Tout au long du FSP, la présence marquée et centrale des peuples autochtones – symbolique et de contenu – a rappelé la nécessité de mettre fin aux rapports coloniaux et oppressifs qui ont marqué notre histoire.
Le Forum s’est montré novateur avec la création d’assemblées de convergence et d’une assemblée des mouvements sociaux, conviant les groupes à discuter des priorités et des plans d’action communs pour les mois à venir. Il s’agissait de dresser la table pour faire durer le forum au-delà de quelques jours d’ateliers fort divers, mais qui ne permettent pas à eux seuls de structurer une résistance plus durable.
Or, le processus des forums sociaux, porté par l’idée de « renouveler la politique et la démocratie », se fonde sur la diversité des tendances représentée par les groupes, son caractère non hiérarchique, et sa volonté de mettre l’accent davantage sur les processus plutôt que sur les résultats politiques. Dans le contexte actuel où il est urgent d’agir pour protéger nos droits et le bien commun, les assemblées du FSP ont évité cette dichotomie – souvent décriée – en tentant d’y réconcilier processus et action politique. Ainsi, l’Assemblée des mouvements sociaux en est arrivé, après quelques résistances, à formuler un appel à l’action ralliant la plupart des groupes présents, selon un processus participatif et ouvert. Un encouragement, un cri de ralliement en faveur d’un autre projet de société.
Dans ce laboratoire social, le plus étonnant est que cet appel à l’action et à la convergence pour « freiner les attaques à la démocratie, libérer nos sociétés du capitalisme néolibéral, de l’impérialisme, du patriarcat, du colonialisme, du racisme, de l’hétérosexisme, du pouvoir des grandes entreprises sur les peuples » ait été soutenu sans heurts par les participant·e·s des groupes impliqués. Procédé non conforme aux principes du Forum social mondial, peut-être, mais l’urgence d’agir dans le contexte canadien demandait cette fois-ci d’aller au-delà du simple processus.

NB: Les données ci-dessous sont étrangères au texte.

(* ===== verification/PmmExamples.v ===== *)
(** * A small machine on which the memory manager's theorems apply

    Sixteen frames, all in the DMA zone: frames 1 to 12 are free, 13 and 14
    deferred, 0 and 15 reserved. Poisoning is on. *)

From S2P Require Import Prelude Page Buddy Pmm PmmRelease.

#[local] Instance debug_config : Config := { CONFIG_DEBUG := true }.

Definition small_pages : pages :=
  list_to_map ((λ q, (q, Page (if (13 <=? q) && (q <? 15) then PG_DEFERRED else PG_RESERVED) 0 0 0 0)) <$> seqZ 0 16).
Definition small_frames : gmap Z (list Z) :=
  list_to_map ((λ q, (q, replicate FRAME_WORDS 0)) <$> seqZ 0 16).
Definition small_fresh : pmm :=
  Pmm small_pages 16 0x10000 small_frames
    (Node3 (buddy_zone_init "DMA" 0 16) (buddy_zone_init "DMA32" 16 16) (buddy_zone_init "Normal" 16 16)) 14 2 false.

Definition result_state {A} (r : outcome (A * pmm)) : pmm :=
  match r with Ret (_, s) => s | _ => small_fresh end.

Definition small : pmm := set_initialized true (result_state (release_range 1 13 small_fresh)).
(** Two pages taken from it, then given back. *)
Definition small_two : pmm := result_state (pmm_alloc_pages 1 0 small).
Definition small_back : pmm := result_state (pmm_free_pages 0 (Some 2) 1 small_two).

Lemma list_to_map_lookup {A} (f : Z → A) n q : 0 ≤ q < n →
  (list_to_map ((λ q, (q, f q)) <$> seqZ 0 n) : gmap Z A) !! q = Some (f q).
Proof.
  intros Hq. apply elem_of_list_to_map_1.
  - rewrite <- list_fmap_compose. rewrite (list_fmap_ext _ id); [|done]. rewrite list_fmap_id. apply NoDup_seqZ.
  - apply list_elem_of_fmap. exists q. split; [done|]. apply elem_of_seqZ. lia.
Qed.

Lemma list_to_map_lookup_None {A} (f : Z → A) n q : ¬ (0 ≤ q < n) →
  (list_to_map ((λ q, (q, f q)) <$> seqZ 0 n) : gmap Z A) !! q = None.
Proof.
  intros Hq. apply not_elem_of_list_to_map_1. rewrite <- list_fmap_compose.
  rewrite (list_fmap_ext _ id); [|done]. rewrite list_fmap_id, elem_of_seqZ. lia.
Qed.

Lemma small_fresh_ok : pmm_fresh small_fresh.
Proof.
  constructor.
  - simpl. lia.
  - intros q. simpl. destruct (decide (0 ≤ q < 16)) as [Hq|Hq].
    + unfold small_pages. rewrite list_to_map_lookup by done. split; [done|eauto].
    + unfold small_pages. rewrite list_to_map_lookup_None by done. split; [by intros [? ?]|done].
  - intros q pg. simpl. destruct (decide (0 ≤ q < 16)) as [Hq|Hq]; unfold small_pages.
    + rewrite list_to_map_lookup by done. intros [= <-]. simpl. by destruct (_ && _); [split; [right|]|split; [left|]].
    + by rewrite list_to_map_lookup_None.
  - by intros [].
  - by vm_compute.
  - by vm_compute.
Qed.

Lemma small_reachable q : 0 ≤ q < 16 → reachable small_fresh q.
Proof.
  intros Hq. split; [simpl; unfold PAGE_SIZE; lia|]. exists (replicate FRAME_WORDS 0).
  split; [by apply (list_to_map_lookup (λ _, replicate FRAME_WORDS 0))|apply length_replicate].
Qed.

Lemma small_released : ∃ s', release_range 1 13 small_fresh = Ret (tt, s') ∧ release_post false ∅ small_fresh 1 13 s'.
Proof.
  destruct (wp_run _ _ _ (wp_release_range false small_fresh ∅ 1 13 (fresh_inv small_fresh small_fresh_ok)
    ltac:(intros _; split_and!; [lia|simpl; lia|intros q Hq; split; [apply fresh_unmanaged, small_fresh_ok|apply small_reachable; lia]])))
    as ([] & s' & E & R).
  exists s'. split; [exact E|exact R].
Qed.

Lemma small_inv : pmm_inv small ∅.
Proof.
  destruct small_released as (s' & E & R). unfold small. rewrite E. apply (set_initialized_inv false). apply R.
Qed.

Lemma small_two_run : pmm_alloc_pages 1 0 small = Ret (Some 2, small_two).
Proof. vm_compute. reflexivity. Qed.

Lemma small_two_inv : pmm_inv small_two (<[2 := (1%nat, 1)]> ∅).
Proof.
  pose proof (wp_pmm_alloc_pages small ∅ 1 0 small_inv) as H. unfold wp in H. rewrite small_two_run in H.
  destruct H as [H _]. exact H.
Qed.

Lemma small_two_page : page_array small_two !! 2 = Some (Page 0 1 1 0 0).
Proof. vm_compute. reflexivity. Qed.

Lemma small_back_run : pmm_free_pages 0 (Some 2) 1 small_two = Ret (tt, small_back).
Proof. vm_compute. reflexivity. Qed.

Lemma small_back_inv : pmm_inv small_back ∅.
Proof.
  pose proof (wp_pmm_free_pages small_two _ 2 1 0 _ small_two_inv (lookup_insert_eq _ _ _) small_two_page eq_refl) as H.
  unfold wp in H. rewrite small_back_run in H. destruct H as [H _]. rewrite delete_insert_id in H; [exact H|done].
Qed.

(** ** The theorems on this machine *)

Lemma pmm_alloc_pages_correct_witness :
  ∃ s', pmm_alloc_pages 1 0 small = Ret (Some 2, s') ∧ pmm_inv s' (<[2 := (1%nat, 1)]> ∅) ∧ aligned 1 2.
Proof.
  pose proof (pmm_alloc_pages_correct small ∅ 1 0 small_inv) as H. unfold wp in H. rewrite small_two_run in H.
  destruct H as (H1 & _ & H3 & _). exists small_two. split; [exact small_two_run|]. split; [exact H1|exact H3].
Defined.

Lemma pmm_free_pages_correct_witness :
  ∃ s', pmm_free_pages 0 (Some 2) 1 small_two = Ret (tt, s') ∧ is_free s' 3.
Proof.
  pose proof (pmm_free_pages_correct small_two _ 2 1 0 _ small_two_inv (lookup_insert_eq _ _ _) small_two_page eq_refl) as H.
  unfold wp in H. rewrite small_back_run in H. destruct H as (_ & H2 & _). exists small_back.
  split; [exact small_back_run|]. apply H2. right. apply elem_of_block. simpl. lia.
Defined.

(** Freeing the pair's second page, or the pair as a single page. *)
Lemma pmm_free_pages_misuse_panics_witness :
  pmm_free_pages 0 (Some 3) 0 small_two = Panic ∧ pmm_free_pages 0 (Some 2) 0 small_two = Panic.
Proof.
  pose proof (pmm_free_pages_misuse_panics small_two _ 0 0 small_two_inv) as [_ H]. split.
  - apply H; [eexists; vm_compute; reflexivity|]. rewrite lookup_insert_ne by lia. discriminate.
  - apply H; [eexists; exact small_two_page|]. rewrite lookup_insert_eq. discriminate.
Defined.

Lemma pmm_page_get_correct_witness :
  wp (pmm_page_get 2) small_two (λ _ s', pmm_inv s' (<[2 := (1%nat, 2)]> (<[2 := (1%nat, 1)]> ∅))).
Proof.
  pose proof (pmm_page_get_correct small_two _ 2 small_two_inv (mk_is_Some _ _ small_two_page)) as H.
  rewrite lookup_insert_eq in H. eapply wp_mono; [apply H; reflexivity|]. intros [] s' [H1 _]. exact H1.
Defined.

Lemma pmm_page_put_correct_witness :
  wp (pmm_page_put 0 2) small_two (λ _ s', ∀ q, is_free s' q ↔ is_free small_two q ∨ q ∈ block 2 1).
Proof.
  pose proof (pmm_page_put_correct small_two _ 0 2 _ small_two_inv small_two_page eq_refl) as H.
  rewrite lookup_insert_eq in H. eapply wp_mono; [exact H|]. intros [] s' [_ H2]. exact H2.
Defined.


Lemma small_deferred q : has_flag (page_array small) PG_DEFERRED q = true → reachable small q.
Proof.
  intros Hf. apply has_flag_lookup in Hf as (pg & Hpg & _).
  assert (0 ≤ q < 16) as Hq by (apply (pl_pages _ (pi_layout _ _ small_inv)); eauto).
  unfold reachable. destruct small_released as (s' & E & R). unfold small. rewrite E. simpl.
  rewrite (rp_limit _ _ _ _ _ _ R), (rp_frames _ _ _ _ _ _ R). by apply small_reachable.
Qed.

Lemma pmm_release_deferred_correct_witness :
  wp pmm_release_deferred small (λ _ s', g_deferred_pages s' = 0).
Proof.
  eapply wp_mono; [exact (pmm_release_deferred_correct small ∅ small_inv small_deferred)|].
  intros [] s' (_ & H2 & _). exact H2.
Defined.

(** Frame 15 is reserved, frame 14 is not. *)
Lemma pmm_free_reserved_range_correct_witness :
  wp (pmm_free_reserved_range (15 * PAGE_SIZE) ((16 - 15) * PAGE_SIZE)) small
    (λ _ s', ∀ q, is_free s' q ↔ is_free small q ∨ 15 ≤ q < 16) ∧
  pmm_free_reserved_range (14 * PAGE_SIZE) ((16 - 14) * PAGE_SIZE) small = Panic.
Proof.
  assert (∀ q, 0 ≤ q < 16 → reachable small q) as Hr.
  { intros q Hq. unfold reachable. destruct small_released as (s' & E & R). unfold small. rewrite E. simpl.
    rewrite (rp_limit _ _ _ _ _ _ R), (rp_frames _ _ _ _ _ _ R). by apply small_reachable. }
  split.
  - destruct (pmm_free_reserved_range_correct small ∅ 15 16 small_inv) as [H _].
    + lia.
    + vm_compute. discriminate.
    + intros q Hq. apply Hr. lia.
    + eapply wp_mono; [apply H|intros [] s' (_ & H2 & _); exact H2].
      intros q Hq. replace q with 15 by lia. vm_compute. reflexivity.
  - destruct (pmm_free_reserved_range_correct small ∅ 14 16 small_inv) as [_ H].
    + lia.
    + vm_compute. discriminate.
    + intros q Hq. apply Hr. lia.
    + apply H. exists 14. split; [lia|]. vm_compute. reflexivity.
Defined.

Lemma pmm_get_stats_exact_witness :
  wp pmm_get_stats small (λ st s', total_pages st + reserved_pages st + deferred_pages st = 16).
Proof.
  eapply wp_mono; [exact (pmm_get_stats_exact small ∅ small_inv)|].
  intros st s' (_ & H2 & _). etrans; [exact H2|]. vm_compute. reflexivity.
Defined.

« Notre appel est large et s’adresse à toute la population et aux autres mouvements, un appel à travailler ensemble pour battre les conservateurs. Un appel à travailler à la défaite du conservatisme et du néolibéralisme. Un appel à rebâtir une démocratie saine et à penser un autre système, non pas basé sur l’oppression et l’exploitation, mais sur une économie de la vie et du bien-être des personnes et de la Terre. »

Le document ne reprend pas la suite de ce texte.